Inset: Eonias Mateo-Perez (Wright and Ford Family Funeral Home and Cremation Services). Background: The Saint Magdalen Cemetery in Flemington, N.J., where Eonias Mateo-Perez was allegedly killed while using an industrial-grade wood chipper known as "The Intimidator" (Google Maps).
A New Jersey landscaper was "pulled into" a woodchipper known as the "Intimidator" at a cemetery, sending him through and shredding the man to death after the "defective" machine malfunctioned, a lawsuit from his family says.
The estate of Eonias Mateo-Perez, 22, is suing Michigan-based equipment company Bandit Industries for the June 2024 accident, claiming the "Intimidator" chipper he was using "lacked adequate warnings, lacked features necessary to make it safe for its intended use, contained design features which made it unsafe for its intended purpose, was designed in such a way that the Woodchipper did not properly shut off, and did not prevent a user being drawn into the machine," according to his family's legal complaint, which was filed in Hunterdon County superior court.

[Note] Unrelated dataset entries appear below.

(** * Community Connect: the authentication and data-access layer of app.py

    A shallow embedding of the Flask routes of [app.py] (register, login,
    logout, book, reviews, profile and the [login_required] guard) over an
    explicit model of the three SQLite tables and of the signed session
    cookie, followed by the properties of that layer: first route by
    route, then of the application as a whole (what any request can
    change, the invariants every request keeps), of [init_db] and of the
    connection helpers [get_db] and [close_connection].

    Conventions of the model:
    - a Python [str] is a [string], its UTF-8 encoding; the built-ins
      [str.strip], [str.lower] and [int] are parameters of the routes,
      with one implementation of them to run the routes on examples;
    - [request.form] is a finite map from field names to values;
    - the Flask [session] is a record of the three keys the application
      ever writes ([user_id], [user_name] and the flash queue);
    - a table is the list of its rows; a [SELECT] visits them by rowid;
    - a handler is a function from the request and the world (session and
      database) to an outcome and the new world; the clock and the salt of
      the password hash are inputs. *)

From Stdlib Require Import ZArith String Ascii List Bool Lia.
From stdpp Require Import base option list sorting strings gmap.
Import ListNotations.

Local Open Scope string_scope.
Local Open Scope Z_scope.

(** ** The Python built-ins the routes call *)

(** A [str] is represented by its UTF-8 encoding, which is also the form
    in which SQLite stores and compares [TEXT]. *)
Module Py.

(** [str.strip], [str.lower] and [int] are not part of [app.py]: the
    routes are defined over any implementation of them, and every
    property of a route is proved for all of them. [int] returns [None]
    where the built-in raises [ValueError]. *)
Class builtins := Builtins {
  strip : string → string;
  lower : string → string;
  int : string → option Z
}.

(** Truth value of a [str]: non-empty. *)
Definition truthy (s : string) : bool :=
  match s with
  | EmptyString => false
  | String _ _ => true
  end.

(** [chr(c)], encoded. *)
Definition chr (c : N) : string :=
  (if c <? 128 then String (ascii_of_N c) ""
   else if c <? 2048 then
     String (ascii_of_N (192 + c / 64))
       (String (ascii_of_N (128 + c mod 64)) "")
   else if c <? 65536 then
     String (ascii_of_N (224 + c / 4096))
       (String (ascii_of_N (128 + (c / 64) mod 64))
          (String (ascii_of_N (128 + c mod 64)) ""))
   else
     String (ascii_of_N (240 + c / 262144))
       (String (ascii_of_N (128 + (c / 4096) mod 64))
          (String (ascii_of_N (128 + (c / 64) mod 64))
             (String (ascii_of_N (128 + c mod 64)) ""))))%N.

(** The characters for which [str.isspace] holds, the ones [strip]
    removes: TAB to CR, FS to US, the space, NEL, the no-break space, the
    Ogham space mark, EN QUAD to HAIR SPACE, the line and paragraph
    separators, the narrow no-break space, the medium mathematical space
    and the ideographic space. *)
Definition whitespace : list N :=
  [9; 10; 11; 12; 13; 28; 29; 30; 31; 32; 133; 160; 5760;
   8192; 8193; 8194; 8195; 8196; 8197; 8198; 8199; 8200; 8201; 8202;
   8232; 8233; 8239; 8287; 12288]%N.

(** The text of a list of characters. *)
Definition text (cs : list N) : string := foldr (λ c r, chr c +:+ r) "" cs.

(** A string made of whitespace characters only, the empty string
    included. *)
Definition blank (s : string) : Prop :=
  ∃ cs : list N, Forall (λ c, c ∈ whitespace) cs ∧ s = text cs.

End Py.

(** ** An implementation of the built-ins, to run the routes *)

(** [strip] is the built-in on every UTF-8 text. [lower] maps the letters
    A to Z and leaves every other byte, and [int] reads ASCII digits
    only: they are the built-ins on text whose characters outside ASCII
    have no lower-case form and are no digits. *)
Module Text.

Definition byte_is (k : N) (a : ascii) : bool := (N_of_ascii a =? k)%N.
Definition byte_in (lo hi : N) (a : ascii) : bool :=
  ((lo <=? N_of_ascii a) && (N_of_ascii a <=? hi))%N.

(** Whitespace characters by the length of their encoding: one byte
    (U+0009 to U+000D, U+001C to U+0020), two bytes (U+0085, U+00A0),
    three bytes (U+1680; U+2000 to U+200A, U+2028, U+2029, U+202F;
    U+205F; U+3000). *)
Definition space1 (a : ascii) : bool := byte_in 9 13 a || byte_in 28 32 a.
Definition space2 (a b : ascii) : bool :=
  byte_is 194 a && (byte_is 133 b || byte_is 160 b).
Definition space3 (a b c : ascii) : bool :=
  byte_is 225 a && byte_is 154 b && byte_is 128 c
  || byte_is 226 a && byte_is 128 b &&
     (byte_in 128 138 c || byte_is 168 c || byte_is 169 c || byte_is 175 c)
  || byte_is 226 a && byte_is 129 b && byte_is 159 c
  || byte_is 227 a && byte_is 128 b && byte_is 128 c.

Mateo-Perez was doing landscaping work at Saint Magdalen Cemetery in Flemington as an employee for the lawn care company William LaRue Services when he was killed, his estate says.
"[Mateo-Perez] was tasked with feeding trees into the woodchipper," the complaint says. "At the time of the incident, and unbeknownst to [Mateo-Perez], the woodchipper malfunctioned and/or improperly operated without the necessary safety mechanisms, causing [Mateo-Perez] to be pulled into the woodchipper at a high rate of speed, sending [Mateo-Perez] through the woodchipper."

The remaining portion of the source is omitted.